───── DATA RECORDS

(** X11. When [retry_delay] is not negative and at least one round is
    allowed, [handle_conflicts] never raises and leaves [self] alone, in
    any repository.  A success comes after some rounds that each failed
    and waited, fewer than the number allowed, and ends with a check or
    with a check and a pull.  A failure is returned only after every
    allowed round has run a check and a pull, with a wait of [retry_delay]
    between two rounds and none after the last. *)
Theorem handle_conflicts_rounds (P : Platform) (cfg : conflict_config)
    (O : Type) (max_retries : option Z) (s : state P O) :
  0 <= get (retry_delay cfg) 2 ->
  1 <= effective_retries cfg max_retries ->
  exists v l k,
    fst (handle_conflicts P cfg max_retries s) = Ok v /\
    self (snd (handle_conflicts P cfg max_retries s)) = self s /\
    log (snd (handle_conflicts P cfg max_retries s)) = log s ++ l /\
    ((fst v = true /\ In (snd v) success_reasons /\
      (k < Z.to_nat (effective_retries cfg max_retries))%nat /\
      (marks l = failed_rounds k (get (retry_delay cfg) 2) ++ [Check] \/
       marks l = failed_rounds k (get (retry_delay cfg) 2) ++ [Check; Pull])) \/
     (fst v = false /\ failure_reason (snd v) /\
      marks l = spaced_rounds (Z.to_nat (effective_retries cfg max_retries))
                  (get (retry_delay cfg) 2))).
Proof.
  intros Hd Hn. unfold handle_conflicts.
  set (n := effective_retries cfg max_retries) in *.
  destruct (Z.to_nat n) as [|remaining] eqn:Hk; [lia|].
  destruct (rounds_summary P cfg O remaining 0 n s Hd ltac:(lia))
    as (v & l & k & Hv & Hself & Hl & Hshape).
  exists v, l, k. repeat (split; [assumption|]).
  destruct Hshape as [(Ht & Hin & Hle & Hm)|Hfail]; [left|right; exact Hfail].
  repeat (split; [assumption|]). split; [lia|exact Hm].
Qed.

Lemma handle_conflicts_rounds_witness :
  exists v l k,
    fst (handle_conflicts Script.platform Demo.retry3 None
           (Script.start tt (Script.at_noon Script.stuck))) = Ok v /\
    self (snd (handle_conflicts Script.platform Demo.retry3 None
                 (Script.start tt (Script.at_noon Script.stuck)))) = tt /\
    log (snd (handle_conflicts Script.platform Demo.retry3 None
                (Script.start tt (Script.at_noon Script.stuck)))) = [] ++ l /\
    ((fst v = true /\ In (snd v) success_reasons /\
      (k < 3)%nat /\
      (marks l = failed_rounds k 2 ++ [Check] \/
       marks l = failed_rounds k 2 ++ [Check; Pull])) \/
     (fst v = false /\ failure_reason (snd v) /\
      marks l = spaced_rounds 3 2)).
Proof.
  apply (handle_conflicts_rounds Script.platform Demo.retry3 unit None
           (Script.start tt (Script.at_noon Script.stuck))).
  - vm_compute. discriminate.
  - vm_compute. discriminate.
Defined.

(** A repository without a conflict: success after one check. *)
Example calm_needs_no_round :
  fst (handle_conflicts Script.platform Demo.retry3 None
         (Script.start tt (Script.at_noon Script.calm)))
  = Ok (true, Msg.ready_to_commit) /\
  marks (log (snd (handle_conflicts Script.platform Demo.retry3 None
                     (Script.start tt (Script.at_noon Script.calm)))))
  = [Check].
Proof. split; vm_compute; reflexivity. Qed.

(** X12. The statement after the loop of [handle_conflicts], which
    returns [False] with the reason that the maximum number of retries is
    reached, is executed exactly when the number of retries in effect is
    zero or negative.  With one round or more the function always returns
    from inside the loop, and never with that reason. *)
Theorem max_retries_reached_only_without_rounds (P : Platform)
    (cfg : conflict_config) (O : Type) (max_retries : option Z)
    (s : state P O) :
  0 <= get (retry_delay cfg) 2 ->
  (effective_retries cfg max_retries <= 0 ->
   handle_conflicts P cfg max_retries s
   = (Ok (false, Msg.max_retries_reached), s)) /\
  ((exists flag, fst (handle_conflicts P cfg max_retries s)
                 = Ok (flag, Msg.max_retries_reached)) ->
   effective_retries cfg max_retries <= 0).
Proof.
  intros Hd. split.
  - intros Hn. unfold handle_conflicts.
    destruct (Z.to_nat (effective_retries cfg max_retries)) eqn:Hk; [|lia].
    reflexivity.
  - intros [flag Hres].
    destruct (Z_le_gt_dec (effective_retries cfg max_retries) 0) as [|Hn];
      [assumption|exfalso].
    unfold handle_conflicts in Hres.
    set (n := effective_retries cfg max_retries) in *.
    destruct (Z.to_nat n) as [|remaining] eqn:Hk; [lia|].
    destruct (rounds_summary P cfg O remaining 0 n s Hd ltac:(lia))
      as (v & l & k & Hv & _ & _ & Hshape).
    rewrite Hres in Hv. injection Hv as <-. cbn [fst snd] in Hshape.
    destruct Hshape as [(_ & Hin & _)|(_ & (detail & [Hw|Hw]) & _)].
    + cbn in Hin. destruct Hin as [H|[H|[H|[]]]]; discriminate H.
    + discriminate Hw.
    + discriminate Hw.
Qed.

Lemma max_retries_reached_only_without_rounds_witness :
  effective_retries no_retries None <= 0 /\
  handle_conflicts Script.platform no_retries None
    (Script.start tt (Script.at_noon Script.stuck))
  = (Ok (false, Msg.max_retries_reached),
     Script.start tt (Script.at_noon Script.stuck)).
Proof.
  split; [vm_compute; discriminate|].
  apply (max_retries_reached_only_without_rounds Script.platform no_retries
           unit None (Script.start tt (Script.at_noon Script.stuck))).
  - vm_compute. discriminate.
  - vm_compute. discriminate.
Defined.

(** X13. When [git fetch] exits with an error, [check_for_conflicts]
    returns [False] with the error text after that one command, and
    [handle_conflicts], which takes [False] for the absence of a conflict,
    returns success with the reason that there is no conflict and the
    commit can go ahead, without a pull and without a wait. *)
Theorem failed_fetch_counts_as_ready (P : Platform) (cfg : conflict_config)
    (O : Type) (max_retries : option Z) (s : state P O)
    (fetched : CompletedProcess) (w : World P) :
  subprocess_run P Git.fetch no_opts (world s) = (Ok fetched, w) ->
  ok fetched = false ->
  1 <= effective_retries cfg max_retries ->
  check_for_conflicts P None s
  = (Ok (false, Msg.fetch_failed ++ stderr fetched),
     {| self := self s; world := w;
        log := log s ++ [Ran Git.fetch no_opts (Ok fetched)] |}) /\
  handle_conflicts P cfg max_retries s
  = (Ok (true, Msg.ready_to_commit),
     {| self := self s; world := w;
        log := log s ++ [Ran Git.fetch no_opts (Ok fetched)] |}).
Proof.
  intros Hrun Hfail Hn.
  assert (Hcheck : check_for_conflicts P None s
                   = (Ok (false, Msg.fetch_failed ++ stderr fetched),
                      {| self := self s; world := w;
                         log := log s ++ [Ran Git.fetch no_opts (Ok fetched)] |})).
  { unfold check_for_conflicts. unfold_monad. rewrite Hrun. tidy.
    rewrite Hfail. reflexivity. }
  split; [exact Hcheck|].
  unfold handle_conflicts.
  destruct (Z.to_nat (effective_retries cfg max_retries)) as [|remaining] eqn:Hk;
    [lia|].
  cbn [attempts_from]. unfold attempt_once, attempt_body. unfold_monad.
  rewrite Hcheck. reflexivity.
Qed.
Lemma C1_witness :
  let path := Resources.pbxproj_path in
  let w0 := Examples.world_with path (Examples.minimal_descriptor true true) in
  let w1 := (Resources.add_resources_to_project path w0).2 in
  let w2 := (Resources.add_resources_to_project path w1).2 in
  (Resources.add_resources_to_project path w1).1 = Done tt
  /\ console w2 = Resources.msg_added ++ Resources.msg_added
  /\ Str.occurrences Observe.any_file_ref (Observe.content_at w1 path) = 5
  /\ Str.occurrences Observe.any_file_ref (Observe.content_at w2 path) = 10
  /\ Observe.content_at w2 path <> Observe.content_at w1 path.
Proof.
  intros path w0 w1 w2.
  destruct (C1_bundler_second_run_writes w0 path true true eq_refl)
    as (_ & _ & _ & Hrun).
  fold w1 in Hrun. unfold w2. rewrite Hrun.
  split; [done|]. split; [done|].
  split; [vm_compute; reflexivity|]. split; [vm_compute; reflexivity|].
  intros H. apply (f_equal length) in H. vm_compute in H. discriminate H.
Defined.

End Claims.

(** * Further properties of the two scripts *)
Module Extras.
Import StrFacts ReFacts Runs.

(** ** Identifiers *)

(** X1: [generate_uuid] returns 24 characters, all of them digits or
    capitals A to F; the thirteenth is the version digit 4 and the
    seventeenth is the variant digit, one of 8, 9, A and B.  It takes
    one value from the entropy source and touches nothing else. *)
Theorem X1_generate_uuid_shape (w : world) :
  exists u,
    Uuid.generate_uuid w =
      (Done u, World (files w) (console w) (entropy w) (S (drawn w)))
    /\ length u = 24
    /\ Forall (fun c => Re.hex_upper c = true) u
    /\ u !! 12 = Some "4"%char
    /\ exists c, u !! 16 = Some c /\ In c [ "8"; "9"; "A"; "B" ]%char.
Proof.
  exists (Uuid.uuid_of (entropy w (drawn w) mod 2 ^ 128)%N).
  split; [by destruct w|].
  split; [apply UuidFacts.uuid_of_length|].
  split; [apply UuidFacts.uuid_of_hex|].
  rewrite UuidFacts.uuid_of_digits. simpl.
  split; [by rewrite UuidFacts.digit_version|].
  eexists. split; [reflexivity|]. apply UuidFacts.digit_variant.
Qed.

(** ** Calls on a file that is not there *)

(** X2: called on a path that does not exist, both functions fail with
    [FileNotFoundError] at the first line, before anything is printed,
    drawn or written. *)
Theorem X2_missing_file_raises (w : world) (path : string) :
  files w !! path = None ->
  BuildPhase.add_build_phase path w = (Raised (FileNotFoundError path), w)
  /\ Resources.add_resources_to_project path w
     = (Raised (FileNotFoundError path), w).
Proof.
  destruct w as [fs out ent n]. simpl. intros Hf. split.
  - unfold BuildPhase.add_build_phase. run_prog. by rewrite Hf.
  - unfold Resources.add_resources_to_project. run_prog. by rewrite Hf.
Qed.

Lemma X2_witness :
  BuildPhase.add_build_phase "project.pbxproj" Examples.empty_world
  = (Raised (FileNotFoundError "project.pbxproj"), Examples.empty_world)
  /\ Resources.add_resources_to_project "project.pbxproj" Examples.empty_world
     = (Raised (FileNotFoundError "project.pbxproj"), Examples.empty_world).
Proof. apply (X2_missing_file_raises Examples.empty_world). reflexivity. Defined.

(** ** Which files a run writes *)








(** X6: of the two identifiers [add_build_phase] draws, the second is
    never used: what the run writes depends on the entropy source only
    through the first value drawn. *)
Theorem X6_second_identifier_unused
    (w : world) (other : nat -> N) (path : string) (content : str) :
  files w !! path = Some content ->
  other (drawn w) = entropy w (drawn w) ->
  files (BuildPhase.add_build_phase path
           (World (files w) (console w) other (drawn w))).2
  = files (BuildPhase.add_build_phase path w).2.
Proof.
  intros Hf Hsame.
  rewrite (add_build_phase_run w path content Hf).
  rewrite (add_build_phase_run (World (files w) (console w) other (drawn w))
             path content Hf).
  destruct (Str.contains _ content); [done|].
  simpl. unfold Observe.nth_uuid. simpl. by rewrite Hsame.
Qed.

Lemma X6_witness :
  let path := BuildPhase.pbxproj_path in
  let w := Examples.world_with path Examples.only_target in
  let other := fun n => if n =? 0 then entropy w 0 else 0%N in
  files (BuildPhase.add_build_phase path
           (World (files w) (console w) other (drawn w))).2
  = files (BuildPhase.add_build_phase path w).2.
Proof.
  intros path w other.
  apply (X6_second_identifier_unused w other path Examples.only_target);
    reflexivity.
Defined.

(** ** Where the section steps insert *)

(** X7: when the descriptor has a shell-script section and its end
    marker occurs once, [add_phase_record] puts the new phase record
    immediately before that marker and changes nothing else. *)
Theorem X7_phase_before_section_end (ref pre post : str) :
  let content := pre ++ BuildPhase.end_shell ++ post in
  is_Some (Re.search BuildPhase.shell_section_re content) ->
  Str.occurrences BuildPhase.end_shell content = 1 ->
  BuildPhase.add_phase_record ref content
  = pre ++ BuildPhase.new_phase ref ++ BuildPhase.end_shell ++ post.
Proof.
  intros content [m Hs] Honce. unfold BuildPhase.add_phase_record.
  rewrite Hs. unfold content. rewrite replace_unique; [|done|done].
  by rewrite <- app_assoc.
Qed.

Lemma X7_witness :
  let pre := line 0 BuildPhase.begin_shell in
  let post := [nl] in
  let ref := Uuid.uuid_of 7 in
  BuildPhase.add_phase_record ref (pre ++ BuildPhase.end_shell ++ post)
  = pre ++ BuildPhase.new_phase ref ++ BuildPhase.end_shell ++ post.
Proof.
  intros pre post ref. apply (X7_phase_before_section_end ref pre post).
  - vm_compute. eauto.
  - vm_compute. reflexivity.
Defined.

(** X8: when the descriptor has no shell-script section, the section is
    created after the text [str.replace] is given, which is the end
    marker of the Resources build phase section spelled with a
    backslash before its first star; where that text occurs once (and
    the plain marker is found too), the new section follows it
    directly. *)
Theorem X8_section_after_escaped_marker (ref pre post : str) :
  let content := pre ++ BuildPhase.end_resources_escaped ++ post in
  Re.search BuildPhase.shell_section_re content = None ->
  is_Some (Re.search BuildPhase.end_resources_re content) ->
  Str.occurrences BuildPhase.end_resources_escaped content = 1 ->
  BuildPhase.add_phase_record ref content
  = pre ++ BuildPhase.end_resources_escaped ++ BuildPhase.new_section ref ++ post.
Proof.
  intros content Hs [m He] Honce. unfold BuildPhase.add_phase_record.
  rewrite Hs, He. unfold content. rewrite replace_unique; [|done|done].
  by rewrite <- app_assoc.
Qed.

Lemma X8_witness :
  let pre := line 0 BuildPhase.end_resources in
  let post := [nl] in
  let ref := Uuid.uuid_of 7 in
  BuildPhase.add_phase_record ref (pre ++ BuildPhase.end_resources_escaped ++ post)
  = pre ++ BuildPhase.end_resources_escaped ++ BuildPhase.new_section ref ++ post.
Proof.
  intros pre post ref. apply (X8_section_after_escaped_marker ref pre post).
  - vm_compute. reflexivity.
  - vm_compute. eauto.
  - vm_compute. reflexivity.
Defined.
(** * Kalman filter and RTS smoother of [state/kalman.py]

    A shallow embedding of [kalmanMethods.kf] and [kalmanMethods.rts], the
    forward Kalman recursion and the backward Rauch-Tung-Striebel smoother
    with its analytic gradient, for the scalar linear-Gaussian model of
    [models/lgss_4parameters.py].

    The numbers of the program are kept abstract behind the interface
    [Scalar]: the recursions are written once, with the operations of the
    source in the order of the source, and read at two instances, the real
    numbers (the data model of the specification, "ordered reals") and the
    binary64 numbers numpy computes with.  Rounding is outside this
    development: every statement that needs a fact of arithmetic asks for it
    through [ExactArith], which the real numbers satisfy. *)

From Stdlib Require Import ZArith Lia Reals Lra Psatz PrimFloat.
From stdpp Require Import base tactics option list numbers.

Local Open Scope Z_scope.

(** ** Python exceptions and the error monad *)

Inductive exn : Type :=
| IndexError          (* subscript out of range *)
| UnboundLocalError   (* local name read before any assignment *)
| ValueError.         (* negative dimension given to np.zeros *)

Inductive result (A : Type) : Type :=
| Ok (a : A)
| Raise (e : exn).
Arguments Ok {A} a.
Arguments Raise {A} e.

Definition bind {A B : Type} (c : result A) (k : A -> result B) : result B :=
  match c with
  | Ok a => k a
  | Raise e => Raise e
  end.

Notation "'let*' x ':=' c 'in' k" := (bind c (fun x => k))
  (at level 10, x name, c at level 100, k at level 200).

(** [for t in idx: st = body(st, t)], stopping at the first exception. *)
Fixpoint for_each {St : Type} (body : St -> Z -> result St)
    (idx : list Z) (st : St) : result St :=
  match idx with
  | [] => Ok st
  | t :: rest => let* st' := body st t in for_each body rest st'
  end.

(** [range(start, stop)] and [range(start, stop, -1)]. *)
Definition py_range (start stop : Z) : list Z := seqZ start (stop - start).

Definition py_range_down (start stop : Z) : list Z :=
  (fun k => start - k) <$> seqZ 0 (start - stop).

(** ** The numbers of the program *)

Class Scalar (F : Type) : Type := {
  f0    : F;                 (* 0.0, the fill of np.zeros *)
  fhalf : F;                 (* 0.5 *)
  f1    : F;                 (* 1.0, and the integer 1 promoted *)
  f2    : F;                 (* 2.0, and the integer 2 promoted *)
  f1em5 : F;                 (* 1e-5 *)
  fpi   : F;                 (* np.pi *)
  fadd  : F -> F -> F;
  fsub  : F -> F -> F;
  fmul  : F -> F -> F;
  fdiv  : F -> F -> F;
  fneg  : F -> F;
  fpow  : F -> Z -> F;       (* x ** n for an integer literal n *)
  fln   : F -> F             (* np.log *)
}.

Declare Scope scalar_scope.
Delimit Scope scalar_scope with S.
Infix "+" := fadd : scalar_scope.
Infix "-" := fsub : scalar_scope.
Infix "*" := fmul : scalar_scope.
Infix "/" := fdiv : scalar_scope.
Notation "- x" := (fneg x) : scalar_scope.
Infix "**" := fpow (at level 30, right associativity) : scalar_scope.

──────────

PROBLEM DESCRIPTION: The job is to copy each line from the material above that holds the word "occurrences".

EXERCISE RESULT:
  /\ Str.occurrences Observe.any_file_ref (Observe.content_at w1 path) = 5
  /\ Str.occurrences Observe.any_file_ref (Observe.content_at w2 path) = 10
  Str.occurrences BuildPhase.end_shell content = 1 ->
  Str.occurrences BuildPhase.end_resources_escaped content = 1 ->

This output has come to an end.